**RECORD EXCERPTS:**
Lemma fs_do_inv c (m : W -> result IoError unit * W) s r s' :
  fs_do c m s = (r, s') ->
  exists x w, r = Ok x /\ s' = {| fs_world := w; fs_log := fs_log s ++ [c] |}.
Proof. unfold fs_do. destruct (m (fs_world s)) as [x w]. intros [= <- <-]. eauto. Qed.

End Confined.

(** Follow an operation through its calls. *)
Ltac fs_step :=
  match goal with
  | H : st_bind _ _ _ = (_, _) |- _ =>
      let e := fresh "err" in let a := fresh "v" in let s := fresh "st" in
      let H1 := fresh "Hm" in let H2 := fresh "Hk" in
      let R := fresh "R" in
      apply st_bind_inv in H as [(e & H1 & R)|(a & s & H1 & H2)];
      [first [discriminate R | match type of R with ?x = _ => subst x end]|]; cbv beta zeta in *
  | H : fs_resolve _ _ = (_, _) |- _ =>
      let E := fresh "Er" in apply fs_resolve_inv in H as [E ->]; symmetry in E
  | H : fs_query _ _ = (_, _) |- _ =>
      let E := fresh "Eq" in apply fs_query_inv in H as [E ->]; symmetry in E
  | H : fs_record _ _ = (_, _) |- _ =>
      let E := fresh "Ec" in apply fs_record_inv in H as [E ->]
  | H : fs_do _ _ _ = (_, _) |- _ =>
      let x := fresh "x" in let w := fresh "w" in let E := fresh "Ed" in
      apply fs_do_inv in H as (x & w & E & ->)
  | H : st_lift _ _ = (_, _) |- _ =>
      let E := fresh "El" in apply st_lift_run in H as [E ->]; symmetry in E
  | H : st_ret _ _ = (_, _) |- _ => injection H as ? <-
  | H : Ok _ = Ok _ |- _ => injection H as H; subst
  | H : Ok _ = Err _ |- _ => discriminate H
  | H : Err _ = Ok _ |- _ => discriminate H
  | H : (if ?b then _ else _) _ = (_, _) |- _ => let E := fresh "Eb" in destruct b eqn:E
  | H : (match ?x with Ok _ => _ | Err _ => _ end) _ = (_, _) |- _ => destruct x
  | H : (match ?x with [] => _ | _ :: _ => _ end) _ = (_, _) |- _ => destruct x
  end.
Ltac fs_inv := repeat fs_step; simpl in *.

(** Every call of the log so far is on an anchored path. *)
Ltac inside :=
  unfold stays_inside; simpl; rewrite <- ?app_assoc; simpl;
  first [ exists []; rewrite app_nil_r; split; [reflexivity|by apply Forall_nil]
        | eexists; split; [reflexivity|];
          repeat first [apply Forall_cons; split | apply Forall_nil; exact I]; simpl; assumption ].

Section Operations.
Context {W : Type} {OS : FsOs W}.
Variable e : FilesystemEnforcer.
Abbreviation root := (fe_workspace_root e).

Lemma existing_anchored ok_type path (w : W) p :
  resolve_existing ok_type root path w = Ok p -> anchored w root p.
Proof. intros (q & Hq & Hu & _)%resolve_existing_ok. split; [done|left; eauto]. Qed.

(** A new entry of a resolved directory. *)
Lemma create_anchored path (w : W) p d :
  resolve_to_create root path w = Ok (p, d) -> anchored w root p.
Proof.
  intros (q & name & Hq & Hu & ->)%resolve_to_create_ok. split.
  - apply path_starts_with_spec in Hu as [t ->]. apply path_starts_with_spec.
    exists (t ++ [name]). by rewrite app_assoc.
  - right. right. exists q, d. rewrite removelast_last. auto.
Qed.

(** The temporary file next to a file of the workspace. *)
Lemma sibling_anchored `{!FsOsLaws W} (w : W) q p x :
  os_is_dir w root = true -> os_canonicalize w q = Ok p -> path_starts_with root p = true ->
  os_is_file w p = true -> anchored w root (removelast p ++ [x]).
Proof.
  intros Hd Hq Hu Hf. split.
  - apply removelast_under; [done|]. intros ->. apply os_file_not_dir in Hf. congruence.
  - right. left. exists q, p. by rewrite removelast_last.
Qed.
Lemma run_scenarios_ok env policy engine dir i l passed failures :
  PolicyEngine_new [policy] = Ok engine ->
  run_scenarios env engine dir i l = Ok (passed, failures) ->
  Forall (builds dir) l /\ passed + Z.of_nat (length failures) = Z.of_nat (length l) /\
  (failures = [] <-> Forall (passes policy dir) l).
Proof.
  intros He. revert i passed failures. induction l as [|s l IH]; intros i passed failures; simpl.
  - intros [= <- <-]. split_and!; [by constructor|done|]. split; [by constructor|done].
  - intros (q & Hq & ([n fs] & Hrun & Hr)%ok_bind)%ok_bind. injection Hr as Hr.
    destruct (IH _ _ _ Hrun) as (Hb & Hn & Hall).
    pose proof (passes_iff policy engine dir s (cl_now env i) q He Hq) as Hp.
    rewrite effect_label in Hr. split; [constructor; [by exists q|done]|].
    rewrite Forall_cons, Hp, <- Hall.
    destruct (String.eqb_spec (DecisionEffect_as_str (ad_effect (PolicyEngine_evaluate engine (cl_now env i) q)))
                (normalize_effect_label (ts_expected s))) as [Heq|Hne];
      injection Hr as <- <-; (split; [simpl; lia|]).
    + split; [by intros ->|by intros [_ ->]].
    + split; [done|]. by intros [? _].
Qed.

Lemma build_scenario_code s dir e :
  build_scenario_request s dir = Err e -> failure_code (ExitCode_code (cli_code e)).
Proof.
  unfold build_scenario_request. destruct (ts_request_file s); [apply load_request_code|].
  unfold failure_code. destruct (ts_request s) as [v|]; simpl; [|intros [= <-]; simpl; lia].
  destruct (json_to_string v) as [t|]; simpl; [|intros [= <-]; simpl; lia].
  destruct (request_from_str t) as [q|]; simpl; [|intros [= <-]; simpl; lia].
  destruct (ToolRequest_validate q); simpl; [done|intros [= <-]; simpl; lia].
Qed.
(* ===== verification/SetupMerge.v ===== *)
(** * Merging into the configuration of an agent

    The merges of [Setup] only add: what a document holds is kept, an entry that was
    merged without a warning is registered, and merging again changes nothing. *)

From stdpp Require Import base tactics list strings.
From Stdlib Require Import ZArith Lia Ascii.
From S2P Require Import Prelude RustStr BTree Json CliPolicy DashEvent Setup.

(** ** Objects *)

Lemma bmap_insert_twice (k : string) (v w : Value) (o : JsonObject) :
  bmap_insert k v (bmap_insert k w o) = bmap_insert k v o.
Proof.
  induction o as [|[k' v'] o IH]; cbn -[key_cmp]; [by rewrite key_cmp_refl|].
  destruct (key_cmp k k') eqn:E; cbn -[key_cmp]; rewrite ?key_cmp_refl, ?E; [done|done|by rewrite IH].
Qed.

Lemma obj_get_same k v (o : JsonObject) : obj_get k (bmap_insert k v o) = Some v.
Proof. by rewrite obj_get_insert, String.eqb_refl. Qed.

Lemma obj_get_other k k' v (o : JsonObject) : k <> k' -> obj_get k (bmap_insert k' v o) = obj_get k o.
Proof. intros H. rewrite obj_get_insert. by destruct (String.eqb_spec k' k) as [->|]. Qed.

(** ** One group *)

(** The matcher of a group is never changed. *)
Lemma merge_into_matcher e e' g : group_matches e' (merge_into e g).1 = group_matches e' g.
Proof.
  unfold merge_into. destruct g as [| | | | | |o]; try done.
  destruct (obj_get "hooks" o) as [[| | | | |l|]|]; try done.
  destruct (existsb _ l); [done|]. destruct (existsb _ l); [done|].
  unfold group_matches, get_str. simpl. by rewrite obj_get_other.
Qed.

Lemma group_value_matches e : group_matches e (group_value e) = true.
Proof.
  unfold group_matches, get_str, group_value. rewrite json_object_get. simpl. apply String.eqb_refl.
Qed.

Lemma hook_value_same e : same_command e (hook_value e) = true.
Proof. unfold same_command, get_str, hook_value. rewrite json_object_get. simpl. apply String.eqb_refl. Qed.

Lemma group_value_object e :
  exists o, group_value e = V_Object o /\ obj_get "hooks" o = Some (V_Array [hook_value e]).
Proof.
  unfold group_value, json_object. eexists. split; [done|].
  change (value_get "hooks" (group_value e) = Some (V_Array [hook_value e])).
  unfold group_value. by rewrite json_object_get.
Qed.

(** Merging an entry into a group again changes nothing. *)
Lemma merge_into_again e g : merge_into e (merge_into e g).1 = merge_into e g.
Proof.
  destruct g as [| | | | | |o]; try done. unfold merge_into at 2 3.
  destruct (obj_get "hooks" o) as [[| | | | |l|]|] eqn:Eh; try (simpl; by rewrite Eh).
  destruct (existsb (same_command e) l) eqn:Es; [simpl; by rewrite Eh, Es|].
  destruct (existsb (other_command e) l) eqn:Eo; [simpl; by rewrite Eh, Es, Eo|].
  simpl. rewrite obj_get_same, existsb_app. simpl. by rewrite hook_value_same, orb_true_r.
Qed.

(** A group that an entry leaves alone is left alone by an entry with the same matcher. *)
Lemma commands_known e e' l :
  existsb (same_command e) l || existsb (other_command e) l = true ->
  existsb (same_command e') l || existsb (other_command e') l = true.
Proof.
  induction l as [|h l IH]; [done|]. simpl. unfold same_command at 1, other_command at 1, is_str.
  unfold same_command at 2, other_command at 2, is_str.
  destruct (get_str "command" h) as [c|]; [|done].
  intros _. destruct (String.eqb c (he_command e')); simpl; [done|by rewrite orb_true_r].
Qed.

Lemma merge_into_left_alone e e' g w :
  merge_into e g = (g, w) -> (merge_into e' g).1 = g.
Proof.
  destruct g as [| | | | | |o]; try done. simpl.
  destruct (obj_get "hooks" o) as [[| | | | |l|]|] eqn:Eh; try done. intros Hm.
  assert (Hk : existsb (same_command e) l || existsb (other_command e) l = true).
  { destruct (existsb (same_command e) l); [done|]. destruct (existsb (other_command e) l); [done|].
    injection Hm as Ho _. apply (f_equal (obj_get "hooks")) in Ho.
    rewrite obj_get_same, Eh in Ho. injection Ho as Hl. apply (f_equal length) in Hl.
    rewrite length_app in Hl. simpl in Hl. lia. }
  apply (commands_known e e') in Hk.
  destruct (existsb (same_command e') l); [done|]. by destruct (existsb (other_command e') l).
Qed.

(** ** The groups *)

Lemma merge_entry_again e gs : merge_entry e (merge_entry e gs).1 = merge_entry e gs.
Proof.
  induction gs as [|g gs IH]; cbn [merge_entry fst].
  - rewrite group_value_matches. destruct (group_value_object e) as (o & -> & Ho).
    unfold merge_into. rewrite Ho. cbn [existsb]. by rewrite hook_value_same.
  - destruct (group_matches e g) eqn:E.
    + pose proof (merge_into_again e g) as Ha. pose proof (merge_into_matcher e e g) as Hm.
      destruct (merge_into e g) as [g' w]. simpl in *. by rewrite Hm, E, Ha.
    + destruct (merge_entry e gs) as [gs' w]. simpl in *. by rewrite E, IH.
Qed.

(** An entry that has nothing to do keeps nothing to do. *)
Lemma merge_entry_settled e e' gs w :
  merge_entry e gs = (gs, w) -> merge_entry e (merge_entry e' gs).1 = ((merge_entry e' gs).1, w).
Proof.
  induction gs as [|g gs IH]; simpl; [done|].
  destruct (group_matches e g) eqn:E.
  - destruct (merge_into e g) as [g1 w1] eqn:Em. intros [= -> ->].
    destruct (group_matches e' g).
    + pose proof (merge_into_left_alone e e' g w Em) as Hl. destruct (merge_into e' g) as [g' w'].
      simpl in *. subst. by rewrite E, Em.
    + destruct (merge_entry e' gs). simpl. by rewrite E, Em.
  - destruct (merge_entry e gs) as [gs1 w1] eqn:Em. intros [= -> ->]. specialize (IH eq_refl).
    destruct (group_matches e' g).
    + pose proof (merge_into_matcher e' e g) as Hm. destruct (merge_into e' g) as [g' w'].
      simpl in *. by rewrite Hm, E, Em.
    + destruct (merge_entry e' gs) as [gs' w']. simpl in *. by rewrite E, IH.
Qed.

Lemma merge_entries_settled e es gs w :
  merge_entry e gs = (gs, w) -> merge_entry e (merge_entries es gs).1 = ((merge_entries es gs).1, w).
Proof.
  revert gs. induction es as [|e' es IH]; intros gs Hs; simpl; [done|].
  apply (merge_entry_settled e e') in Hs. destruct (merge_entry e' gs) as [gs1 w1]. simpl in Hs.
  apply IH in Hs. by destruct (merge_entries es gs1).
Qed.

Lemma merge_entries_again es gs : merge_entries es (merge_entries es gs).1 = merge_entries es gs.
Proof.
  revert gs. induction es as [|e es IH]; intros gs; simpl; [done|].
  pose proof (merge_entry_again e gs) as Ha. destruct (merge_entry e gs) as [gs1 w1]. simpl in Ha.
  pose proof (merge_entries_settled e es gs1 w1 Ha) as Hs. specialize (IH gs1).
  destruct (merge_entries es gs1) as [gs2 w2]. simpl in *. by rewrite Hs, IH.
Qed.

(** ** Nothing is taken away *)

(** A group is the same, or has more hooks at the end of its list. *)
Definition group_extends (g g' : Value) : Prop :=
  g' = g \/ exists o l hs, g = V_Object o /\ obj_get "hooks" o = Some (V_Array l)
                          /\ g' = V_Object (bmap_insert "hooks" (V_Array (l ++ hs)) o).

Definition groups_extend (gs gs' : list Value) : Prop :=
  exists gs1 more, gs' = gs1 ++ more /\ Forall2 group_extends gs gs1.

#[export] Instance group_extends_trans : Transitive group_extends.
Proof.
  intros g1 g2 g3 [->|(o & l & hs & -> & Ho & ->)] H23; [done|].
  destruct H23 as [->|(o' & l' & hs' & [= <-] & Ho' & ->)]; [right; by exists o, l, hs|].
  rewrite obj_get_same in Ho'. injection Ho' as <-. right. exists o, l, (hs ++ hs').
  by rewrite bmap_insert_twice, app_assoc.
Qed.

#[export] Instance group_extends_refl : Reflexive group_extends.
Proof. intros g. by left. Qed.

#[export] Instance groups_extend_refl : Reflexive groups_extend.
Proof. intros gs. exists gs, []. rewrite app_nil_r. split; [done|]. by apply Forall_Forall2_diag, Forall_true. Qed.

#[export] Instance groups_extend_trans : Transitive groups_extend.
Proof.
  intros gs1 gs2 gs3 (a & more & -> & Ha) (b & more' & -> & Hb).
  apply Forall2_app_inv_l in Hb as (b1 & b2 & Hb1 & Hb2 & ->).
  exists b1, (b2 ++ more'). rewrite app_assoc. split; [done|].
  by transitivity a.
Qed.

Lemma merge_into_extends e g : group_extends g (merge_into e g).1.
Proof.
  destruct g as [| | | | | |o]; try by left. simpl.
  destruct (obj_get "hooks" o) as [[| | | | |l|]|] eqn:Eh; try by left.
  destruct (existsb (same_command e) l); [by left|]. destruct (existsb (other_command e) l); [by left|].
  right. by exists o, l, [hook_value e].
Qed.

Lemma merge_entry_extends e gs : groups_extend gs (merge_entry e gs).1.
Proof.
  induction gs as [|g gs (gs1 & more & Hgs & Hf)]; simpl.
  - by exists [], [group_value e].
  - destruct (group_matches e g).
    + pose proof (merge_into_extends e g) as Hg. destruct (merge_into e g) as [g' w]. simpl in *.
      exists (g' :: gs), []. rewrite app_nil_r. split; [done|]. constructor; [done|].
      by apply Forall_Forall2_diag, Forall_true.
    + destruct (merge_entry e gs) as [gs' w]. simpl in *. subst.
      exists (g :: gs1), more. split; [done|]. by constructor.
Qed.

Lemma merge_entries_extends es gs : groups_extend gs (merge_entries es gs).1.
Proof.
  revert gs. induction es as [|e es IH]; intros gs; simpl; [done|].
  pose proof (merge_entry_extends e gs) as He. destruct (merge_entry e gs) as [gs1 w1].
  specialize (IH gs1). destruct (merge_entries es gs1) as [gs2 w2]. simpl in *. by etrans.
Qed.

(** ** Entries are registered *)

(** A group with the matcher of the entry lists a hook with its command. *)
Definition registered_in (e : HookEntry) (g : Value) : Prop :=
  group_matches e g = true
  /\ exists o l, g = V_Object o /\ obj_get "hooks" o = Some (V_Array l) /\ existsb (same_command e) l = true.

**GOAL OF THE EXERCISE:**
Determine the number of lines above that include the word "repeat"; the reply is that number only.

**TASK RESULT:**
2